追記

この記事よりもPyCall.jlでPyTorch使ってDeep Learningするのほうが内容が豊富です。
追記終わり。


JuliaからPythonを呼ぶにはPyCallを使えばいいらしいので、Scikit-learnのサンプルコードを試しに移植してみました。いくつか修正は必要ですが、ほとんどそのまま動く印象です。

ここでは、移植に際して必要な変更点を最初に列挙します。そのあとにコード全文を載せました。

オリジナルのサンプルコードはアヤメデータの可視化です。

http://scikit-learn.org/stable/auto_examples/datasets/plot_iris_dataset.html

モジュール呼び出しの変更(Python -> Julia)

1. matplotlib(Python)はPyPlot(Julia)から呼び出す.

変更前(Python)

import matplotlib.pyplot as plt
from mpl_toolkits.mplot3d import Axes3D

変更後(Julia)

using PyPlot

注)plt.は必要なくなります。

2. Pythonモジュールの読み込みにPyCallを使う

変更前(Python)

from sklearn import datasets
from sklearn.decomposition import PCA

変更後(Julia)

using PyCall
@pyimport sklearn.datasets as datasets
@pyimport sklearn.decomposition as decomposition

その他の変更箇所

Python -> Julia

  • インデックス
    • Python:0-base
    • Julia:1-base
  • 最初の2つの要素のスライス
    • Python:array[:2] <= 右端を含まない
    • Julia:array[1:2]<= 右端を含む

NumPy -> Julia

  • ndarrayはJulia nativeのArrayに変換される。
  • 1次元配列からの最大値の取得
    • Python:array.max()
    • Julia:maximum(array)

PyCall

https://github.com/JuliaPy/PyCall.jl

  • @pyimportでインポート出来るのはモジュールのみ
    • Pythonのクラス、関数、変数の直接の読み込みは出来ない
    • from xxx import yyyの構文は使えない(たぶん)
  • Pythonオブジェクトoのメソッド/アトリビュートへのアクセスにはJuliaのsymbolを使う。
    • Python : o.attribute
    • Julia : o[:attribute]

コード全文

# Code source: Gaël Varoquaux
# Modified for documentation by Jaques Grobler
# License: BSD 3 clause

using PyCall
using PyPlot
@pyimport sklearn.datasets as datasets
@pyimport sklearn.decomposition as decomposition

# import some data to play with
iris = datasets.load_iris()
X = iris["data"][:, 1:2]  # we only take the first two features.
y = iris["target"]

x_min, x_max = minimum(X[:, 1]) - .5, maximum(X[:, 1]) + .5
y_min, y_max = minimum(X[:, 2]) - .5, maximum(X[:, 2]) + .5

figure(2, figsize=(8, 6))
clf()

# Plot the training points
scatter(X[:, 1], X[:, 2], c=y, cmap=PyPlot.cm[:Set1],
            edgecolor="k")
xlabel("Sepal length")
ylabel("Sepal width")

xlim(x_min, x_max)
ylim(y_min, y_max)
xticks(())
yticks(())

# To getter a better understanding of interaction of the dimensions
# plot the first three PCA dimensions
fig = figure(1, figsize=(8, 6))
ax = Axes3D(fig, elev=-150, azim=110)
X_reduced = decomposition.PCA(n_components=3)[:fit_transform](iris["data"])
ax[:scatter](X_reduced[:, 1], X_reduced[:, 2], X_reduced[:, 3], c=y,
           cmap=PyPlot.cm[:Set1], edgecolor="k", s=40)

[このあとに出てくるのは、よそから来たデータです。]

(** ** Display names of known updates *)



(** ** Filtering of the root directory *)

(** C10.  An entry of the scanned root is treated as a title folder only
    when it is a directory whose name has exactly 8 characters.  Any other
    entry leaves the run as it found it and writes nothing, not even the
    unknown-title report; an entry that passes the filter always writes
    something; so the scan of a root is the scan of its entries that pass:
    it writes the same and ends the same way. *)
Theorem root_entries_are_filtered (WIN32 : bool) (directory root : string)
    (entry : fs.node) (entries : list fs.node) (t : Titles) :
  let candidate e :=
    fs.is_directory e = true /\ String.length (fs.filename e) = 8 in
  let passing :=
    List.filter (fun e => fs.is_directory e && (String.length (fs.filename e) =? 8))
      entries in
  (~ candidate entry <-> forall s, check_entry WIN32 directory entry s = (inr tt, s))
  /\ (candidate entry <-> trace (check_entry WIN32 directory entry) t <> [])
  /\ trace (checkForContent WIN32 (fun _ => Some (fs.directory root entries)) directory) t
     = trace (checkForContent WIN32 (fun _ => Some (fs.directory root passing)) directory) t
  /\ value (checkForContent WIN32 (fun _ => Some (fs.directory root entries)) directory) t
     = value (checkForContent WIN32 (fun _ => Some (fs.directory root passing)) directory) t.
Proof.
  intros candidate passing.
  assert (Hc : forall e, candidate e <->
    fs.is_directory e && (String.length (fs.filename e) =? 8) = true).
  { intros e. unfold candidate. by rewrite andb_true_iff, Nat.eqb_eq. }
  assert (Hyes : forall e, candidate e -> trace (check_entry WIN32 directory e) t <> []).
  { intros e He%Hc. rewrite trace_check_entry, He. simpl.
    by destruct (Titles_map t !! _). }
  assert (Hno : forall e, ~ candidate e ->
    forall s, check_entry WIN32 directory e s = (inr tt, s)).
  { intros e He s. unfold check_entry.
    destruct (_ && _) eqn:Hb; [by apply Hc in Hb|done]. }
  assert (Hdec : forall e, candidate e \/ ~ candidate e).
  { intros e. rewrite Hc. destruct (_ && _); auto. }
  assert (Hloop := for_each_filter
    (fun e => fs.is_directory e && (String.length (fs.filename e) =? 8))
    entries (check_entry WIN32 directory) t (logs_check_entry WIN32 directory)).
  destruct Hloop as [Hvalue Htrace].
  { intros e He. unfold value, trace. rewrite Hno; [done|]. rewrite Hc. congruence. }
  split; [|split; [|split]].
  - split; [apply Hno|]. intros Hskip He. apply (Hyes _ He).
    unfold trace. by rewrite Hskip.
  - split; [apply Hyes|]. intros Htr. destruct (Hdec entry) as [|He]; [done|].
    destruct Htr. unfold trace. by rewrite Hno.
  - rewrite !trace_checkForContent. cbn [fs.directory_iterator]. unfold ok.
    symmetry. apply Htrace.
  - rewrite !value_checkForContent. cbn [fs.directory_iterator]. unfold ok.
    symmetry. apply Hvalue.
Qed.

ax[:set_title]("First three PCA directions")
ax[:set_xlabel]("1st eigenvector")
ax[:w_xaxis][:set_ticklabels]([])

ax[:set_ylabel]("2nd eigenvector")
ax[:w_yaxis][:set_ticklabels]([])
ax[:set_zlabel]("3rd eigenvector")
ax[:w_zaxis][:set_ticklabels]([])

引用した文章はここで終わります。